(Data excerpts)

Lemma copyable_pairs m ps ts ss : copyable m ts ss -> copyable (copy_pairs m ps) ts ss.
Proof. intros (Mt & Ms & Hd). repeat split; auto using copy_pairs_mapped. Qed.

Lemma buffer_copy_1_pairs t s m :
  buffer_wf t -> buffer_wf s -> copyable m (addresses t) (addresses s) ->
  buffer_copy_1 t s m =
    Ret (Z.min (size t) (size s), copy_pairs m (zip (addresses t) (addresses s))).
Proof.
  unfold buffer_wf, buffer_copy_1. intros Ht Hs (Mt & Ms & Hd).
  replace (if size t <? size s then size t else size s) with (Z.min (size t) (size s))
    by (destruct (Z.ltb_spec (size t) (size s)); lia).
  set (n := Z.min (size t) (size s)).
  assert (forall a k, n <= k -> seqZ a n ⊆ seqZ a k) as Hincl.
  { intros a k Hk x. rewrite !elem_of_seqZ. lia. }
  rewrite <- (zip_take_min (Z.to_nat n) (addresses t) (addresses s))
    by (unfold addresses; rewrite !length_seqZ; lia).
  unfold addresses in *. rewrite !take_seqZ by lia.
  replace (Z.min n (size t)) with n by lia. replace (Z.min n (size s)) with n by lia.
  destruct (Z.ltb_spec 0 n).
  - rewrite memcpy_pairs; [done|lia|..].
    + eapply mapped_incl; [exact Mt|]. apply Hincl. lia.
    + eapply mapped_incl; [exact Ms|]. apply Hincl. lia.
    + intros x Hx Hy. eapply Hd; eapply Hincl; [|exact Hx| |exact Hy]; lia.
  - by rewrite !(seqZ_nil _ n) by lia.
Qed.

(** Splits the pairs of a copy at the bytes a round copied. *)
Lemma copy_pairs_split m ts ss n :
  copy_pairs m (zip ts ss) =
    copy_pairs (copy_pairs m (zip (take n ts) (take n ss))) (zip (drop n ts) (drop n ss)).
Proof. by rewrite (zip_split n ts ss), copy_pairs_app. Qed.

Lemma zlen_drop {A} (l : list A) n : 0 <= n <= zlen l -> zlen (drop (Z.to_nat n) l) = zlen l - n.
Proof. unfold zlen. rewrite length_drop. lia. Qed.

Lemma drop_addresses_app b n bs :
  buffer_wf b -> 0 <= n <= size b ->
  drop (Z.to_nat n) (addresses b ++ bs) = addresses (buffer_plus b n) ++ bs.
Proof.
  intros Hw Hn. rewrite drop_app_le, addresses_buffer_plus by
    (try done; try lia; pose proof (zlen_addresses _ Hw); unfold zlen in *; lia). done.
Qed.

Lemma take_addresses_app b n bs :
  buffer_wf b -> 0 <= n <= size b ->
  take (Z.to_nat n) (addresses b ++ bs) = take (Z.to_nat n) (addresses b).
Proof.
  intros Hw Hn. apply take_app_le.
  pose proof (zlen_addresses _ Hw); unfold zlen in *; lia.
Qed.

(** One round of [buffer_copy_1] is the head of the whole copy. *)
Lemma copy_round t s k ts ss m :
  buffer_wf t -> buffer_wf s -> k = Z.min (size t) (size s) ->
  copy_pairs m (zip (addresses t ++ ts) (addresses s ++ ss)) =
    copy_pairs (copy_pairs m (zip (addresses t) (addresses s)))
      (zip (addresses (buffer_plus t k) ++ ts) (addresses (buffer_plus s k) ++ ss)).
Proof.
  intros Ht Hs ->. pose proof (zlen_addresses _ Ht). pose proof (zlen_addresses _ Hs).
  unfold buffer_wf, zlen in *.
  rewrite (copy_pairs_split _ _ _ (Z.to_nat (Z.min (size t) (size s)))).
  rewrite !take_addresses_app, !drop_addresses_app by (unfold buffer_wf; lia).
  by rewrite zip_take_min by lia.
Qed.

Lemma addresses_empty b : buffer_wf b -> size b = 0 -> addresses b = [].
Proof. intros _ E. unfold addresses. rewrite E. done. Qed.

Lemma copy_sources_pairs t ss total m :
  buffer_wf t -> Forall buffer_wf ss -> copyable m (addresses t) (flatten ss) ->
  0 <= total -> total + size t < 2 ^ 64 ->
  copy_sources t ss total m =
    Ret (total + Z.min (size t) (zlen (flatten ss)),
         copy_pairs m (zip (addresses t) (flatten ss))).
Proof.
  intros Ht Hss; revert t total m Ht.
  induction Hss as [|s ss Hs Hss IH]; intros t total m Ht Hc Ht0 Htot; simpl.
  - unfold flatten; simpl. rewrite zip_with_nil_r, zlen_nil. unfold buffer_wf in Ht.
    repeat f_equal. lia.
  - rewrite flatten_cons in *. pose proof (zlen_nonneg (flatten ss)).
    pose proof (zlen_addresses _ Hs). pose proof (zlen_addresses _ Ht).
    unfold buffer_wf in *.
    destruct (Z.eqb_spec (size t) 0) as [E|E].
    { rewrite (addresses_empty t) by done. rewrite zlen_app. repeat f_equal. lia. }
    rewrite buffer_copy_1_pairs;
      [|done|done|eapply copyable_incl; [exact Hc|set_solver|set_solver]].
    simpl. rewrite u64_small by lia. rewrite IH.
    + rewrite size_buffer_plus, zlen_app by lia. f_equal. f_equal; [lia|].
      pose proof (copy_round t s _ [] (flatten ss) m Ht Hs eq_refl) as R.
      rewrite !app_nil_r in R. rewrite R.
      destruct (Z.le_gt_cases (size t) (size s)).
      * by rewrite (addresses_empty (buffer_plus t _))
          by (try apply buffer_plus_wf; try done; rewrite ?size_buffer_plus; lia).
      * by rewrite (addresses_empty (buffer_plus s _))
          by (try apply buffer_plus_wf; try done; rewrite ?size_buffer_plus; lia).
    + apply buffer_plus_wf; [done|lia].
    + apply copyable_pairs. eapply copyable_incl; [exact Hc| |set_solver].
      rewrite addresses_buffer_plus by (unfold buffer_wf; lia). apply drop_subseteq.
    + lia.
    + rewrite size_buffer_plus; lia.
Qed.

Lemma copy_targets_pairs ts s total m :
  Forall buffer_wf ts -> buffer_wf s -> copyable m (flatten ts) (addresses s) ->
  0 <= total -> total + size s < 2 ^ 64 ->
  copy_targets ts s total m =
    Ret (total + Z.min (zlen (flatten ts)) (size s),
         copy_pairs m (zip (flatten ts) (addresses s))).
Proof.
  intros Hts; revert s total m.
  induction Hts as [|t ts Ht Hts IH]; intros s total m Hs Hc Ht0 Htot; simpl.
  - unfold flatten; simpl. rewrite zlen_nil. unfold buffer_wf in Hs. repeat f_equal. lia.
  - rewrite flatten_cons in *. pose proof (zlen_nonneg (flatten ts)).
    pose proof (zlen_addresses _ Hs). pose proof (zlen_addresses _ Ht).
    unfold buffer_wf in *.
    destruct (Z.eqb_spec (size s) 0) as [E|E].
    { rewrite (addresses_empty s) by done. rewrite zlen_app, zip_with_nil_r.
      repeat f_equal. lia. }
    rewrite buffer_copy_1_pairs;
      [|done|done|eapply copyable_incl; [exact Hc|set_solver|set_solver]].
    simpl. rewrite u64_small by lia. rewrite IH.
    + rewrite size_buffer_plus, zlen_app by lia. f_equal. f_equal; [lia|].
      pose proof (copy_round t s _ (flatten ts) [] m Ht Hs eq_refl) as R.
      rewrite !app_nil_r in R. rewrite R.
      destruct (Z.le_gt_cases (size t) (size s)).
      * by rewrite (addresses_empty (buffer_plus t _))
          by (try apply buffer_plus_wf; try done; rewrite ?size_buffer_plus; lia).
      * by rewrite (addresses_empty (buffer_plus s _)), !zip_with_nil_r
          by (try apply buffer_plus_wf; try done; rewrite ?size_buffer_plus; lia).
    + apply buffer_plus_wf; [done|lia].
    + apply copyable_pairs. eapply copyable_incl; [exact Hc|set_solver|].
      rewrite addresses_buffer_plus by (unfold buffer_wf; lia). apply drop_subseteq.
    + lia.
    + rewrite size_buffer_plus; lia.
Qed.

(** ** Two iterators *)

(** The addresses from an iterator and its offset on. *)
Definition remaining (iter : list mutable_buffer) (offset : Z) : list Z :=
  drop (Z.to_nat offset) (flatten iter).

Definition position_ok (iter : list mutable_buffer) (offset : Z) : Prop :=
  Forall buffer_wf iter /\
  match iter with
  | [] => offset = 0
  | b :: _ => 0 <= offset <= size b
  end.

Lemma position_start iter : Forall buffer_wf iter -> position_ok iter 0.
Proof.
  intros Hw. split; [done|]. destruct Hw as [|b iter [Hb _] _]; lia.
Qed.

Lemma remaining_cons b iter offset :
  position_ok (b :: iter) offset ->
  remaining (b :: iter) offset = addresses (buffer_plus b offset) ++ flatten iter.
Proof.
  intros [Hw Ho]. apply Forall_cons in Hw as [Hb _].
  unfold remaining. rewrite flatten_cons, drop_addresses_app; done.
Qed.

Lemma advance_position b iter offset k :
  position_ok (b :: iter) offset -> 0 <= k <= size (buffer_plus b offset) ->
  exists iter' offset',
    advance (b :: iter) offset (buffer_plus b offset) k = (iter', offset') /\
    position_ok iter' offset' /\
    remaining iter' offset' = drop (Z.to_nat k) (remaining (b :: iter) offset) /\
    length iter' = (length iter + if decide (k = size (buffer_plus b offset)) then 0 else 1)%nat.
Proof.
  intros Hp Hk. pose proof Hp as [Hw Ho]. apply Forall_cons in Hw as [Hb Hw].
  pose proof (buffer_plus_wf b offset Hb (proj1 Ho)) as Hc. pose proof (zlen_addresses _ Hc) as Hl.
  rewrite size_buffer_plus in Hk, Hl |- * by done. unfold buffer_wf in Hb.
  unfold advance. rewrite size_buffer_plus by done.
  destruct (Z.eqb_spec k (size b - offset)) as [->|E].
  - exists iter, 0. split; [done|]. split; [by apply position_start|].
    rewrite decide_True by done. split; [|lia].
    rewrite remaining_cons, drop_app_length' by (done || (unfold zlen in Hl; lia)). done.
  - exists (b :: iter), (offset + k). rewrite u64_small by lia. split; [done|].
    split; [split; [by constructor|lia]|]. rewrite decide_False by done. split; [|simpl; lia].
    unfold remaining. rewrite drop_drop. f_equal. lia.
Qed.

Problem statement
Every line above from the line with "buffer_wf t -> buffer_wf s -> copyable" to the line with "unfold buffer_wf, buffer_copy_1." is wanted, ends included; write them out exactly and add no other line.

The answer
  buffer_wf t -> buffer_wf s -> copyable m (addresses t) (addresses s) ->
  buffer_copy_1 t s m =
    Ret (Z.min (size t) (size s), copy_pairs m (zip (addresses t) (addresses s))).
Proof.
  unfold buffer_wf, buffer_copy_1. intros Ht Hs (Mt & Ms & Hd).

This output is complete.